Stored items
┌────────

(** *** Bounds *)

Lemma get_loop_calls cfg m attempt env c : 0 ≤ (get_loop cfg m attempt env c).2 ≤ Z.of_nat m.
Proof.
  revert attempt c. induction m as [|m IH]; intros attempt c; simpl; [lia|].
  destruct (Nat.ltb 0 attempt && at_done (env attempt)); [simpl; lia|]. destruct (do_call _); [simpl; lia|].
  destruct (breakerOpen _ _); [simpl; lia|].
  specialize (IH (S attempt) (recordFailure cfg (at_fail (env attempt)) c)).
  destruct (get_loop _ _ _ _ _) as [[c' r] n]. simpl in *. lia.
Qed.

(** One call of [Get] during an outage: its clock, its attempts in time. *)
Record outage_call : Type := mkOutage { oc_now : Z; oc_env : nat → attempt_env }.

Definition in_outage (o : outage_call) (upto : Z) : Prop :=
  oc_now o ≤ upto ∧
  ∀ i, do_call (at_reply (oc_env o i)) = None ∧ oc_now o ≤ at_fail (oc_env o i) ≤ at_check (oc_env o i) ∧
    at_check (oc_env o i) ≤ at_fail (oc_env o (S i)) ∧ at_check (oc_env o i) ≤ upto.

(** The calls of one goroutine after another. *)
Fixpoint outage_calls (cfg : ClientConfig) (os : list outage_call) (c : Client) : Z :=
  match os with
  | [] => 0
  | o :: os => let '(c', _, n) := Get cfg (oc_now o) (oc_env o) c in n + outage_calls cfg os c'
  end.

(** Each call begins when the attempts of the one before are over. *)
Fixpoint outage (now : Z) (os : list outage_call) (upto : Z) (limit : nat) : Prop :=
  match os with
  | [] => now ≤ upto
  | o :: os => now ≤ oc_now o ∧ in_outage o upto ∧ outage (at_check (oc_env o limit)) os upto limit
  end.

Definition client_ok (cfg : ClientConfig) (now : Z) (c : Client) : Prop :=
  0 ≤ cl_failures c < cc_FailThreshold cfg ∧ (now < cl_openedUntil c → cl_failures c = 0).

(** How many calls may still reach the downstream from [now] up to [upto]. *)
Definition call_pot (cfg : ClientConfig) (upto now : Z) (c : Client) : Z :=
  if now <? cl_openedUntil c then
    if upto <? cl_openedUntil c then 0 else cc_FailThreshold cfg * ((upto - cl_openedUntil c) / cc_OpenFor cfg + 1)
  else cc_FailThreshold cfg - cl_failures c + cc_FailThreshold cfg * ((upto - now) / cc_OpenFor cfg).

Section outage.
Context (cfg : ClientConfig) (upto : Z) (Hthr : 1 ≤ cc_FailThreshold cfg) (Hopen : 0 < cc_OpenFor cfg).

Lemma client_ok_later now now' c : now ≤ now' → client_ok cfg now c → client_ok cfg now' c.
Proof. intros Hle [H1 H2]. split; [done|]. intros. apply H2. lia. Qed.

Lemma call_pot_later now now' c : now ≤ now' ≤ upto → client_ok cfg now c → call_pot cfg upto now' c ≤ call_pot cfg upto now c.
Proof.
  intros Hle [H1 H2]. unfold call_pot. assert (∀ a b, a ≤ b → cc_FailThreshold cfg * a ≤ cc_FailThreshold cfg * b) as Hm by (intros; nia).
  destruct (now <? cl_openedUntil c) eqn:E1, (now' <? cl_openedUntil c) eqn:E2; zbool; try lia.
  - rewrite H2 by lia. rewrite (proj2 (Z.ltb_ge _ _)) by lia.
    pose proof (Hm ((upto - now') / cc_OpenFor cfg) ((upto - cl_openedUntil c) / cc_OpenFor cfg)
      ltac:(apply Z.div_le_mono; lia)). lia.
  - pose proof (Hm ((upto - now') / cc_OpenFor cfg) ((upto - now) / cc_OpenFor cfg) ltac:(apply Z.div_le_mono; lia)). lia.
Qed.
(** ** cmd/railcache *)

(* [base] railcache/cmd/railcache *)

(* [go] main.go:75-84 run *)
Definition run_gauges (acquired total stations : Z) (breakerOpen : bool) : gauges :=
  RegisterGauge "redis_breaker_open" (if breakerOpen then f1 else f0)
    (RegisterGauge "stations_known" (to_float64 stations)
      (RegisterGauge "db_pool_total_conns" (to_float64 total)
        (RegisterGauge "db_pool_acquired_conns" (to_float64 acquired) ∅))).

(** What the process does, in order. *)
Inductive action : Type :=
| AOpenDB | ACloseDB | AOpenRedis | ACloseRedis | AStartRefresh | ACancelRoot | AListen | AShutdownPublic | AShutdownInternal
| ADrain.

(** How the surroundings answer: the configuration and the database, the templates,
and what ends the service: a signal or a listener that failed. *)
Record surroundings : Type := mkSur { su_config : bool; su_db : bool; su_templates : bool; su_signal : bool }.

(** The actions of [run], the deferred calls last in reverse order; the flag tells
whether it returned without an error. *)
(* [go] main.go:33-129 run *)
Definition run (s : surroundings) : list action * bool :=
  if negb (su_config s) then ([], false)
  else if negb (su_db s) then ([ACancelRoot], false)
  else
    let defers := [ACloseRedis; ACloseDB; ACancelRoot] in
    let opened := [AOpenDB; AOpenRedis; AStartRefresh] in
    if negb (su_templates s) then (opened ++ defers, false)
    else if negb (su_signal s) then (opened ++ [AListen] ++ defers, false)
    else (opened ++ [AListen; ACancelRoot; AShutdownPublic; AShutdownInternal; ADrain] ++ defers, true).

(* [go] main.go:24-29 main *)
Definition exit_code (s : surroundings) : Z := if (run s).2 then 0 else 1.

└────────

**Task prompt**
Word for word, please print every line from the beginning of the records to the line bearing "specialize (IH (S", counting both ends and stopping there.

**Exercise solution**
(** *** Bounds *)

Lemma get_loop_calls cfg m attempt env c : 0 ≤ (get_loop cfg m attempt env c).2 ≤ Z.of_nat m.
Proof.
  revert attempt c. induction m as [|m IH]; intros attempt c; simpl; [lia|].
  destruct (Nat.ltb 0 attempt && at_done (env attempt)); [simpl; lia|]. destruct (do_call _); [simpl; lia|].
  destruct (breakerOpen _ _); [simpl; lia|].
  specialize (IH (S attempt) (recordFailure cfg (at_fail (env attempt)) c)).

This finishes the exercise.